During his television program, “Keys to a Better World,” Archbishop Hector Aguer of La Plata, Argentina, said this week that the controversial “gospel of Judas” is part of an “ideological attack” against the Catholic faith and the Church.

“It seems anti-Catholicism sells well, which shows there is also a commercial venture at work” the archbishop said.  “This is not because of the dynamism of the market, nor is it by coincidence,” he warned.  “It is obvious that the commercial venture—the business—and the ideological venture are very much connected, and we need to remember that and be aware of all this.”
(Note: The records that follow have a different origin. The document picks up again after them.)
(** * Blueprint: the search for configuration files ([blueprint/backend/files.py])

    A shallow embedding of the file-classification code of
    [src/blueprint/backend/files.py] (Python 2) and the properties its
    specification states about it.

    Python 2 [str] values (path names, file contents, check sums) are byte
    strings: they are modelled by [string], whose characters are the 256
    values of [ascii].  A [unicode] value is a list of code points.
    Exceptions are explicit: a fallible function returns a [result].
    Operating-system and library calls ([open], [os.lstat], [os.readlink],
    [glob.glob], [fnmatch.fnmatch], [hashlib.md5], ...) are the fields of a
    record [World], the state of the machine the scan runs on. *)

From Stdlib Require Import ZArith NArith Ascii String List Lia Bool.
From Stdlib Require OctalString.
From stdpp Require Import base option list gmap strings.

#[local] Open Scope string_scope.
#[local] Open Scope Z_scope.

(** ** Exceptions *)

Inductive exn : Set :=
| IOError            (* raised by [open] and [read] *)
| OSError            (* raised by [os.lstat] and [os.readlink] *)
| IndexError         (* [s[0]] or [s[-1]] on an empty string *)
| RuntimeError.      (* maximum recursion depth exceeded *)

Inductive result (A : Type) : Type :=
| Ok (a : A)
| Raise (e : exn).
Arguments Ok {A} a.
Arguments Raise {A} e.

#[global] Instance result_ret : MRet result := @Ok.
#[global] Instance result_bind : MBind result :=
  λ A B f m, match m with Ok a => f a | Raise e => Raise e end.
#[global] Instance result_fmap : FMap result :=
  λ A B f m, match m with Ok a => Ok (f a) | Raise e => Raise e end.

Definition is_Ok {A} (r : result A) : bool :=
  match r with Ok _ => true | Raise _ => false end.

(** An operating-system call that fails raises the given exception. *)
Definition or_raise {A} (e : exn) (o : option A) : result A :=
  match o with Some a => Ok a | None => Raise e end.

#[global] Instance exn_eq_dec : EqDecision exn.
Proof. solve_decision. Defined.

(** ** Python string operations used by the module *)

Module Py.

Definition LF : ascii := "010"%char.
Definition slash : ascii := "/"%char.

(** The characters [str.rstrip()] removes: space, tab, line feed,
    vertical tab, form feed, carriage return. *)
Definition is_space (c : ascii) : bool :=
  let n := N_of_ascii c in
  (n =? 32)%N || ((9 <=? n)%N && (n <=? 13)%N).

(** [s.rstrip(chars)]: drop the longest suffix made of [strip] characters. *)
Fixpoint rstrip_by (strip : ascii → bool) (s : string) : string :=
  match s with
  | EmptyString => EmptyString
  | String c s' =>
      match rstrip_by strip s' with
      | EmptyString => if strip c then EmptyString else String c EmptyString
      | r => String c r
      end
  end.

Definition rstrip (s : string) : string := rstrip_by is_space s.
Definition rstrip_slash (s : string) : string := rstrip_by (Ascii.eqb slash) s.

(** [s[0]] *)
Definition first (s : string) : result ascii :=
  match s with
  | EmptyString => Raise IndexError
  | String c _ => Ok c
  end.

(** [s[-1]] *)
Fixpoint last (s : string) : result ascii :=
  match s with
  | EmptyString => Raise IndexError
  | String c EmptyString => Ok c
  | String _ s' => last s'
  end.

(** [s[n:]] *)
Fixpoint drop (n : nat) (s : string) : string :=
  match n, s with
  | O, _ => s
  | S _, EmptyString => EmptyString
  | S n', String _ s' => drop n' s'
  end.

(** [s[0:n]] *)
Fixpoint take (n : nat) (s : string) : string :=
  match n, s with
  | O, _ => EmptyString
  | S _, EmptyString => EmptyString
  | S n', String c s' => String c (take n' s')
  end.

(** [s.startswith(p)] *)
Definition startswith (s p : string) : bool := String.prefix p s.

(** [s.endswith(p)] *)
Definition endswith (s p : string) : bool :=
  (String.length p <=? String.length s)%nat
  && String.eqb (drop (String.length s - String.length p) s) p.

(** [s.find(sub)]: the first index of [sub] in [s], or -1. *)
Definition find (s sub : string) : Z :=
  match String.index 0 sub s with
  | Some n => Z.of_nat n
  | None => -1
  end.

(** [s.split(sep)[0]]: the part of [s] before the first [sep]. *)
Definition split_head (s sep : string) : string :=
  match String.index 0 sep s with
  | Some n => take n s
  | None => s
  end.

(** [os.path.basename(p)]: what follows the last slash. *)
Fixpoint basename_from (acc s : string) : string :=
  match s with
  | EmptyString => acc
  | String c s' =>
      if Ascii.eqb c slash then basename_from s' s' else basename_from acc s'
  end.
Definition basename (p : string) : string := basename_from p p.

(** [os.path.join(a, b)] of [posixpath]. *)
Definition path_join (a b : string) : string :=
  if startswith b "/" then b
  else if String.eqb a "" || endswith a "/" then a +:+ b
  else a +:+ "/" +:+ b.

(** Iterating over an open file yields its lines, each with its line
    feed when it has one. *)
Fixpoint lines_from (cur : string → string) (s : string) : list string :=
  match s with
  | EmptyString =>
      match cur EmptyString with EmptyString => [] | l => [l] end
  | String c s' =>
      if Ascii.eqb c LF
      then cur (String c EmptyString) :: lines_from (λ x, x) s'
      else lines_from (λ x, cur (String c x)) s'
  end.
Definition lines (s : string) : list string := lines_from (λ x, x) s.

End Py.

(** ** The machine the scan runs on *)

(** The fields of [os.lstat]'s result that the module reads.  [st_ctime]
    is a time stamp of which only equality is used; it is an integer
    count of clock ticks here. *)
Record stat_result : Set := mk_stat {
  st_mode : Z;
  st_uid : Z;
  st_gid : Z;
  st_ctime : Z
}.

Record World : Type := mk_world {
  (** [os.walk('/etc')]: the triples (dirpath, dirnames, filenames) *)
  os_walk : list (string * list string * list string);
  (** [os.lstat(p)]; [None] when it raises [OSError] *)
  os_lstat : string → option stat_result;
  (** [open(p).read()]; [None] when it raises [IOError] *)
  read_file : string → option string;
  (** [os.readlink(p)]; [None] when it raises [OSError] *)
  os_readlink : string → option string;
  (** [os.path.isdir(p)] *)
  os_path_isdir : string → bool;
  (** [os.path.expanduser(p)] *)
  os_path_expanduser : string → string;
  (** [glob.glob(pattern)] *)
  glob_glob : string → list string;
  (** [fnmatch.fnmatch(name, pattern)] *)
  fnmatch_fnmatch : string → string → bool;
  (** [hashlib.md5(s).hexdigest()] *)
  md5_hexdigest : string → string;
  (** [s.decode('UTF-8')]; [None] when it raises [UnicodeDecodeError] *)
  decode_utf8 : string → option (list N);
  (** [pwd.getpwuid(uid).pw_name]; [None] when it raises [KeyError] *)
  pw_name : Z → option string;
  (** [grp.getgrgid(gid).gr_name]; [None] when it raises [KeyError] *)
  gr_name : Z → option string;
  (** how many more nested calls the interpreter allows before it raises
      [RuntimeError] (maximum recursion depth exceeded) *)
  recursion_limit : nat
}.

(** [for line in open(p)] *)
Definition open_lines (W : World) (p : string) : result (list string) :=
  or_raise IOError (Py.lines <$> read_file W p).

(** ** The default list of ignore patterns *)

Definition IGNORE : list string :=
  [ "*.dpkg-*"; "/etc/.git"; "/etc/.pwd.lock"; "/etc/alternatives";
    "/etc/apparmor"; "/etc/apparmor.d"; "/etc/ca-certificates.conf";
    "/etc/dpkg/origins/default"; "/etc/fstab"; "/etc/group-"; "/etc/group";
    "/etc/gshadow-"; "/etc/gshadow"; "/etc/hostname";
    "/etc/init.d/.legacy-bootordering"; "/etc/initramfs-tools/conf.d/resume";
    "/etc/ld.so.cache"; "/etc/localtime"; "/etc/mailcap"; "/etc/mtab";
    "/etc/modules"; "/etc/motd"; "/etc/network/interfaces"; "/etc/passwd-";
    "/etc/passwd"; "/etc/popularity-contest.conf"; "/etc/resolv.conf";
    "/etc/rc0.d"; "/etc/rc1.d"; "/etc/rc2.d"; "/etc/rc3.d"; "/etc/rc4.d";
    "/etc/rc5.d"; "/etc/rc6.d"; "/etc/rcS.d"; "/etc/shadow-"; "/etc/shadow";
    "/etc/ssl/certs"; "/etc/timezone";
    "/etc/udev/rules.d/70-persistent-*.rules" ].

(** ** [_ignore]: the ignore rule engine *)

Section Ignore.
Context (W : World).

(** One line of [~/.blueprintignore] appended to the cache. *)
Definition add_pattern (cache : list (string * bool)) (line : string)
  : list (string * bool) :=
  let pattern := Py.rstrip line in
  match pattern with
  | EmptyString => cache
  | String c rest =>
      if Ascii.eqb c "#" then cache
      else if Ascii.eqb c "!" then cache ++ [(rest, true)]
      else cache ++ [(pattern, false)]
  end.

(** [_ignore._cache]: the built-in patterns, then the user's, in file
    order; a file that cannot be opened adds nothing. *)
Definition _ignore_cache : list (string * bool) :=
  let cache := (λ pattern, (pattern, false)) <$> IGNORE in
  match open_lines W (os_path_expanduser W "~/.blueprintignore") with
  | Ok ls => fold_left add_pattern ls cache
  | Raise _ => cache
  end.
Archbishop Aguer noted that the contents of the “gospel of Judas” “have been known for at least 1800 years” and the text has always been considered part of the apocryphal writings of “a Gnostic sect where Christian truths, philosophical doctrines and, most especially, oriental mysteries were all mixed together, and the Church condemned it rapidly.”

The Gnostic ideology consisted of “an attack on the God of the Bible, with a strong anti-Jewish tendency. Against all of this they exalted the supreme god of the Gnostics and Judas was a key figure in the struggle against that Biblical God who they considered a Semitic God,” the archbishop explained.

“Now the ‘gospel of Judas’ is presented as if it had just been discovered, when in reality St. Iraneus of Lyon, in his work against the heresies in the year 180, had already unmasked this false gospel,” he said in conclusion.